Facilities managers have a lot on their plate in managing workplaces, where the demands are ever-changing and expectations increasingly growing. Technology and software are providing helpful shortcuts, insights and automation but are also adding to FM’s workload in the short term while these systems are implemented and learnt. Despite this, the benefits still outweigh the drawbacks and Service Works Global’s FM Tech Survey, in partnership with FM magazine and FMJ, found that organizations are keen to invest in more technology like sensors, IoT and BIM. With this in mind, the next big thing in FM is likely to be the ‘digital twin’. But what is it, and where does it fit within the management of a building’s lifecycle?
Digitized building data
FMs are turning to building information modelling (BIM) software and processes to digitize site data, which provides them access to the required information at the right time; an increased quantity of information throughout the building’s lifecycle, and improved service through automated processes.
As part of digitizing data, 3D models are created of a building – either included from the outset if BIM was used during planning and construction, or from drawings and laser scanning for new buildings. The accuracy of the model is between 2mm and 100mm depending on the level of detail required, and it represents a digital, scale version of the building.
What is a digital twin?
Once the BIM model gains access to continuous data, such as through sensors, then it becomes a digital twin and an undeniable weapon in an FM’s arsenal.
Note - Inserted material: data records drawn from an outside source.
(** The sums of the slice errors of the two row sequences.  Row by row
    the search does not raise the error; the closing row is the only
    place where the sequence with the search can be charged more. *)
Lemma UnrestrictedFitHalf_outside_total (fuel : nat) (d h p off : R)
    (a e : bool) (rows0 rows1 : list (R * R)) (es0 es1 : list R) :
  0 < h -> 0 < p ->
  UnrestrictedFitHalf fuel d h p off a e false = Ok rows0 ->
  UnrestrictedFitHalf fuel d h p off a e true = Ok rows1 ->
  slice_errors d h rows0 = Ok es0 ->
  slice_errors d h rows1 = Ok es1 ->
  fold_left Rplus es1 0 <=
  fold_left Rplus es0 0 + closing_excess d h rows0 rows1.
Proof.
  intros Hh Hp. unfold UnrestrictedFitHalf.
  destruct (half_loop fuel fuel d h p a e false off [] 0)
    as [[[y0 ws0] lw0] | |] eqn:H0; cbn [bind]; try discriminate.
  destruct (half_loop fuel fuel d h p a e true off [] 0)
    as [[[y1 ws1] lw1] | |] eqn:H1; cbn [bind]; try discriminate.
  destruct (half_loop_outside d h p a e fuel _ _ _ _ _ _ _ _ _ _ _ _ H0 H1)
    as [<- [r0 [r1 [E0 [E1 Hall]]]]].
  cbn [app] in E0, E1. subst ws0 ws1.
  destruct (half_loop_rows d h p a e false fuel _ _ _ _ _ _ _ H0)
    as [b0 [Eb0 [_ [_ [Elw0 Hrows0]]]]].
  destruct (half_loop_rows d h p a e true fuel _ _ _ _ _ _ _ H1)
    as [b1 [Eb1 [Ey1 [_ [Elw1 Hrows1]]]]].
  cbn [app] in Eb0, Eb1. subst b0 b1.
  pose proof (Forall2_length Hall) as Hlen.
  (* the last rows of the two loops, when there are any *)
  assert (Hlast : r1 <> [] ->
            exists b0 b1 y w0 w1,
              r0 = b0 ++ [(y, w0)] /\ r1 = b1 ++ [(y, w1)] /\
              Forall2 (row_le d h) b0 b1 /\
              lw0 = w0 /\ lw1 = w1 /\ y0 = y + h /\
              0 <= w0 <= w1).
  { intros Hne. destruct (exists_last Hne) as [b1 [[y w1] ->]].
    apply Forall2_app_inv_r in Hall.
    destruct Hall as [b0 [c0 [Hb [Hc ->]]]].
    inversion Hc as [| x0 x1 l0 l1 _ Hnil]; subst.
    inversion Hnil; subst. destruct x0 as [y' w0].
    pose proof (Forall2_length Hb) as Hlb.
    destruct (Hrows0 _ _ (nth_error_snoc b0 (y', w0))) as [Ey0 [_ Hw0]].
    destruct (Hrows1 _ _ (nth_error_snoc b1 (y, w1))) as [Ey' [_ Hw1]].
    cbn [fst snd] in *.
    assert (Eyy : y' = y) by (rewrite Ey0, Ey', Hlb; reflexivity).
    clear Ey0. subst y'.
    exists b0, b1, y, w0, w1.
    split; [reflexivity |]. split; [reflexivity |]. split; [exact Hb |].
    rewrite !last_snoc_snd. cbn [snd].
    split; [reflexivity |]. split; [reflexivity |]. split.
    { rewrite Ey', length_app. cbn [length].
      rewrite Nat.add_1_r, S_INR. ring. }
    destruct (UnrestrictedFitByPieceWidth_pips _ _ _ _ _ _ _ _ _ Hp Hw0)
      as [k [Hk Ek]].
    destruct (UnrestrictedFitByPieceWidth_adds_pips _ _ _ _ _ _ _ _ _ Hw0 Hw1)
      as [j [Hj Ej]].
    assert (0 <= IZR k) by (apply IZR_le; lia).
    assert (0 <= IZR j) by (apply IZR_le; lia).
    split; nra. }
  assert (Hnil : r1 = [] -> lw0 = 0 /\ lw1 = 0).
  { intros ->. inversion Hall; subst. now split. }
  unfold closing_excess.
  destruct (truthy lw0) eqn:T0, (truthy lw1) eqn:T1; intros R0 R1;
    injection R0 as <-; injection R1 as <-.
  - (* both sequences are closed *)
    rewrite !length_app, Hlen, Nat.eqb_refl.
    pose proof (slice_errors_le d h _ _
                  (Forall2_app_single _ _ _ _ _ Hall (row_le_refl d h (y0, 0))))
      as Hle.
    intros S0 S1. pose proof (Hle _ _ S0 S1). lra.
  - (* only the sequence without the search is closed: impossible *)
    exfalso. apply truthy_true in T0. apply truthy_false in T1.
    assert (Hne : r1 <> [])
      by (intros Er; destruct (Hnil Er); contradiction).
    destruct (Hlast Hne)
      as [b0 [b1 [y [w0 [w1 [_ [_ [_ [L0 [L1 [_ Hw]]]]]]]]]]].
    apply T0. lra.
  - (* the search widened a last row of width zero *)
    apply truthy_false in T0. apply truthy_true in T1.
    assert (Hne : r1 <> [])
      by (intros Er; destruct (Hnil Er); contradiction).
    destruct (Hlast Hne)
      as [b0 [b1 [y [w0 [w1 [-> [-> [Hb [L0 [L1 [Ey Hw]]]]]]]]]]].
    rewrite L0 in T0. rewrite L1 in T1. clear L0 L1. subst w0.
    pose proof (Forall2_length Hb) as Hlb.
    rewrite !length_app. cbn [length].
    replace (length b0 + 1 =? length b1 + 1 + 1)%nat with false
      by (symmetry; apply Nat.eqb_neq; lia).
    replace (length b0 + 1 - 1)%nat with (length b1) by lia.
    rewrite <- app_assoc. cbn [app].
    replace (nth_error (b1 ++ [(y, w1); (y0, 0)]) (length b1))
      with (Some (y, w1))
      by (rewrite nth_error_app2 by lia; now rewrite Nat.sub_diag).
    intros S0 S1.
    apply slice_errors_app in S0. destruct S0 as [f0 [g0 [F0 [G0 ->]]]].
    apply slice_errors_app in S1. destruct S1 as [f1 [g1 [F1 [G1 ->]]]].
    apply slice_errors_cons in G0. destruct G0 as [c0 [t0 [C0 [T0' ->]]]].
    cbn [slice_errors] in T0'. injection T0' as <-.
    apply slice_errors_cons in G1. destruct G1 as [c1 [t1 [C1 [T1' ->]]]].
    apply slice_errors_cons in T1'. destruct T1' as [c2 [t2 [C2 [T2' ->]]]].
    cbn [slice_errors] in T2'. injection T2' as <-.
    apply ComputeSliceError_zero_inv in C0.
    apply ComputeSliceError_nonzero_inv in C1; [| exact T1].
    apply ComputeSliceError_zero_inv in C2. subst c0 c1 c2.
    pose proof (slice_errors_le d h b0 b1 Hb f0 f1 F0 F1) as Hle.
    rewrite !fold_left_Rplus_app. cbn [fold_left].
    pose proof (segmentArea_caps d y h) as Hc. rewrite <- Ey in Hc.
    set (A := segmentArea d y h) in *.
    pose proof (Rmax_l 0 (w1 * h - 2 * A)).
    pose proof (Rmax_r 0 (w1 * h - 2 * A)).
    assert (0 <= w1 * h) by nra.
    assert (Rabs (A - w1 * h) <= A + Rmax 0 (w1 * h - 2 * A)).
    { unfold Rabs. destruct (Rcase_abs (A - w1 * h)); lra. }
    lra.
  - (* neither sequence is closed *)
    rewrite Hlen, Nat.eqb_refl.
    intros S0 S1. pose proof (slice_errors_le d h _ _ Hall _ _ S0 S1). lra.
Qed.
A digital twin is the next level of BIM in providing data and enabling improved service.
BIM models integrated with IWMS software can provide the FM team with key information such as classifications of each space, minimum / maximum temperatures, types of materials, and extensive details about each asset. A BIM model can even be paired with virtual reality headsets to allow simulated site visits from anywhere in the world.
A digital twin replicates all aspects of the building and its performance, and can contain four layers of information:
- Physical layer (the ‘as built’ data)
- Building system layer (a BMS to deliver real-time data from systems and components)
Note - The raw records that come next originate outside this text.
(** * qtt: the deprecated tunnel-barrier fit and the Keysight M3202A stub

    A shallow embedding of

    - [src/qtt/deprecated/tunnelbarrier.py]: [ueV2Hz], [barrierModel],
      [barrierScore] and [fitBarrierModel]; the plotting helpers
      [extent2fullextent] and [plotBarrierFit], the head of
      [preprocessPAT], and the top-level statements of the module
      ([module_body]);
    - [src/qtt/instrument_drivers/virtual_awg/awgs/KeysightM3202A.py]:
      the constructor of [KeysightM3202A_AWG];
    - [src/docs/conf.py]: [get_version] ([conf]).

    Conventions of the embedding.

    - Python exceptions are the constructors of [exn]; a call that may
      raise returns a [result].
    - A numpy float is a real number or [NaN] ([npfloat]).  Arithmetic on
      the finite values is exact: rounding and overflow of binary64 are
      not represented, and neither are the infinities (the only division
      of the pipeline that could produce one is never observed, see
      [barrierScore]).
    - Arrays are one-dimensional: [list npfloat].
    - Python objects that can be aliased or written to (arrays, the
      result dictionary [dd]) live in a store indexed by locations; the
      driver [fitBarrierModel] runs in a monad threading the store and
      a trace of the calls into scipy and of what is printed.
    - The routines of scipy ([curve_fit], [brute], [minimize]) and the
      helper [robustCost] of [qtt.pgeometry] are not part of the
      sources: they are the variables of the section [Pipeline].
    - The decorators [deprecated]/[rdeprecated] of [qtt.utilities.tools]
      wrap a call with a warning and are not represented: the functions
      are modelled as the bodies that the file defines.  The module-level
      [raise] that stops the import of [tunnelbarrier.py] is the subject
      of [module_body]. *)

From Stdlib Require Import Reals Lra Lia FunctionalExtensionality.
From stdpp Require Import gmap strings list.

Open Scope R_scope.

(** ** Python: exceptions and results *)

Inductive exn : Type :=
| TypeError
| ValueError
| IndexError
| ZeroDivisionError
| AttributeError
| NotImplementedError
| RuntimeError
| AwgCommonError.

Inductive result (A : Type) : Type :=
| Ok (a : A)
| Raise (e : exn).

Arguments Ok {A} a.
Arguments Raise {A} e.

Definition rbind {A B : Type} (r : result A) (k : A -> result B) : result B :=
  match r with
  | Ok a => k a
  | Raise e => Raise e
  end.

Definition rmap {A B : Type} (f : A -> B) (r : result A) : result B :=
  match r with
  | Ok a => Ok (f a)
  | Raise e => Raise e
  end.

Declare Scope res_scope.
Delimit Scope res_scope with res.
Notation "'let!' x := c 'in' k" := (rbind c (fun x => k))
  (at level 10, x name, c at level 100, k at level 200) : res_scope.

Definition returns {A : Type} (r : result A) : Prop := exists a, r = Ok a.
Definition raises {A : Type} (r : result A) : Prop := exists e, r = Raise e.

(** ** numpy floats *)

Inductive npfloat : Type :=
| Fin (r : R)
| NaN.

Definition nf_lift1 (f : R -> R) (a : npfloat) : npfloat :=
  match a with
  | Fin x => Fin (f x)
  | NaN => NaN
  end.

Definition nf_lift2 (f : R -> R -> R) (a b : npfloat) : npfloat :=
  match a, b with
  | Fin x, Fin y => Fin (f x y)
  | _, _ => NaN
  end.

Definition nf_add : npfloat -> npfloat -> npfloat := nf_lift2 Rplus.
Definition nf_sub : npfloat -> npfloat -> npfloat := nf_lift2 Rminus.
Definition nf_mul : npfloat -> npfloat -> npfloat := nf_lift2 Rmult.
Definition nf_abs : npfloat -> npfloat := nf_lift1 Rabs.
Definition nf_pow (a : npfloat) (n : nat) : npfloat := nf_lift1 (fun x => x ^ n) a.

(** [np.sqrt] of a negative number is nan (with a warning, no exception). *)
Definition nf_sqrt (a : npfloat) : npfloat :=
  match a with
  | Fin x => if Rlt_dec x 0 then NaN else Fin (sqrt x)
  | NaN => NaN
  end.

(** Multiplication and division by a finite scalar. *)
Definition nf_scale (c : R) (a : npfloat) : npfloat := nf_lift1 (fun x => x * c) a.
Definition nf_over (d : R) (a : npfloat) : npfloat := nf_lift1 (fun x => x / d) a.

Definition nf_finite (a : npfloat) : Prop := exists r, a = Fin r.

(** [0 <= a] as Python decides it: a comparison with nan is false. *)
Definition nf_nonneg (a : npfloat) : Prop :=
  match a with
  | Fin x => 0 <= x
  | NaN => False
  end.

Declare Scope npfloat_scope.
Delimit Scope npfloat_scope with nf.
Bind Scope npfloat_scope with npfloat.
Infix "+" := nf_add : npfloat_scope.
Infix "-" := nf_sub : npfloat_scope.
Infix "*" := nf_mul : npfloat_scope.
Infix "^" := nf_pow : npfloat_scope.

(** ** The fragment of numpy the module uses *)

Module np.

Definition ndarray : Type := list npfloat.

Definition of_reals (l : list R) : ndarray := map Fin l.

(** Broadcasting of two one-dimensional operands: equal lengths pair up,
    a length-one operand is repeated, anything else is the error
    "operands could not be broadcast together". *)
Definition broadcast (f : npfloat -> npfloat -> npfloat) (a b : ndarray)
  : result ndarray :=
  if (length a =? length b)%nat then Ok (zip_with f a b)
  else match a, b with
       | [a0], _ => Ok (map (f a0) b)
       | _, [b0] => Ok (map (fun x => f x b0) a)
       | _, _ => Raise ValueError
       end.

Definition subtract : ndarray -> ndarray -> result ndarray := broadcast nf_sub.
Definition multiply : ndarray -> ndarray -> result ndarray := broadcast nf_mul.

(** Array against scalar. *)
Definition sub_scalar (a : ndarray) (s : npfloat) : ndarray := map (fun x => nf_sub x s) a.
Definition mul_scalar (a : ndarray) (s : npfloat) : ndarray := map (fun x => nf_mul x s) a.
Definition add_scalar (a : ndarray) (s : npfloat) : ndarray := map (fun x => nf_add x s) a.
Definition power (a : ndarray) (n : nat) : ndarray := map (fun x => nf_pow x n) a.
Definition sqrt (a : ndarray) : ndarray := map nf_sqrt a.
Definition abs (a : ndarray) : ndarray := map nf_abs a.

(** Array against a Python float. *)
Definition scale (a : ndarray) (c : R) : ndarray := map (nf_scale c) a.
Definition over (a : ndarray) (d : R) : ndarray := map (nf_over d) a.

(** [add.reduce]: the sum, from the left, starting at 0. *)
Definition add_reduce (a : ndarray) : npfloat := fold_left nf_add a (Fin 0).

(** [x ** 0.25] at a total that is never negative (a sum of fourth
    powers of absolute values): the fourth root. *)
Definition root4 (r : R) : R := R_sqrt.sqrt (R_sqrt.sqrt r).

(** [np.linalg.norm(x, ord=4)] on a one-dimensional array:
    [absx = abs(x); absx **= ord; ret = add.reduce(absx);
     ret **= reciprocal(ord)]. *)
Definition linalg_norm4 (a : ndarray) : npfloat :=
  nf_lift1 root4 (add_reduce (power (abs a) 4)).

(** A numpy scalar divided by [a.size]: [0.0 / 0] is nan, and the norm
    of an empty array is 0. *)
Definition div_size (v : npfloat) (n : nat) : npfloat :=
  match n with
  | O => NaN
  | S _ => nf_over (INR n) v
  end.

End np.

(** Indexing a sequence with a literal non-negative index. *)
Definition getitem {A : Type} (p : list A) (i : nat) : result A :=
  match p !! i with
  | Some v => Ok v
  | None => Raise IndexError
  end.

(** ** [scipy.constants]

    CODATA 2018 (exact SI) values of the elementary charge and the
    Planck constant, as scipy provides them. *)
Module scipy_constants.
Definition e : R := 1.602176634e-19.
Definition h : R := 6.62607015e-34.
End scipy_constants.

(** ** tunnelbarrier.py, line 65 *)
Definition ueV2Hz : R := scipy_constants.e / scipy_constants.h * 1e-6.

(** ** [barrierModel], lines 69-96

    Line 95:
    [np.sqrt(np.power((x - xoffset) * leverarm, 2) + 4 * t**2) * ueV2Hz]. *)
Definition line95 (x : np.ndarray) (xoffset leverarm t : npfloat) : np.ndarray :=
  np.scale
    (np.sqrt
       (np.add_scalar
          (np.power (np.mul_scalar (np.sub_scalar x xoffset) leverarm) 2)
          (nf_scale 4 (t ^ 2))))
    ueV2Hz.

(** [def barrierModel(x, *p)]: the parameters arrive either as three
    positional scalars or packed in one sequence. *)
Inductive pargs : Type :=
| Positional (ps : list npfloat)
| Sequence (pp : list npfloat).

Definition barrierModel (x : np.ndarray) (p : pargs) : result np.ndarray :=
  (let! p := match p with
              | Sequence pp => Ok pp               (* len(p) == 1: p = p[0] *)
              | Positional [_] => Raise TypeError  (* p = p[0] is a float; p[0] fails *)
              | Positional ps => Ok ps
              end in
   let! xoffset := getitem p 0 in
   let! leverarm := getitem p 1 in
   let! t := getitem p 2 in
   Ok (line95 x xoffset leverarm t))%res.


(** ** KeysightM3202A.py *)

Module KeysightM3202A.

(** Arguments of a call. *)
Inductive pyarg : Type :=
| PStr (s : string)
| PList (l : list Z)
| PType (name : string).

(** The builtin [super]: it accepts no keyword argument, and a first
    positional argument must be a type. *)
Definition py_super (args : list pyarg) (kwargs : list (string * pyarg)) : result unit :=
  match kwargs with
  | _ :: _ => Raise TypeError
  | [] => match args with
          | [] | PType _ :: _ => Ok tt
          | _ => Raise TypeError
          end
  end.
- People layer (delivering behavioural data)
- Enterprise layer (IWMS software relating to processes across facilities and property management)
Smarter building management
The digital twin compiles the above data to form a virtual replica of the building’s state in real time. Instead of viewing data from various sources on multiple reports, the digital twin can be used to view performance, identify trends and detect building errors – in the same place. Twins can also be used to test different scenarios – like the impact on air quality of a new asset, or how cooling systems would cope with more people in the building. This reduces the impact of disruption or dips in performance of the ‘live’ building environment.
Tesla famously creates a digital twin of every car it sells to monitor the condition of each one and identify any abnormal changes. Once flagged, a software update is dispatched to the car in question, or if it needs to go to a garage, details on how to fix it are provided so that Tesla owners experience the least possible disruption and downtime.
Evolution not replacement
While some new technologies naturally replace others, like IWMS replaces spreadsheets and paperwork, digital twins are built on BIM and do not replace it. Both are built on 3D models, but digital twins represent more advanced modelling. For example, for FMs looking to use sensors, the BIM model helps them plan their locations and visually understand the data from them. As more data is added to the model, the more easily the FM team can diagnose and fix problems – even before they become apparent to the building’s occupants.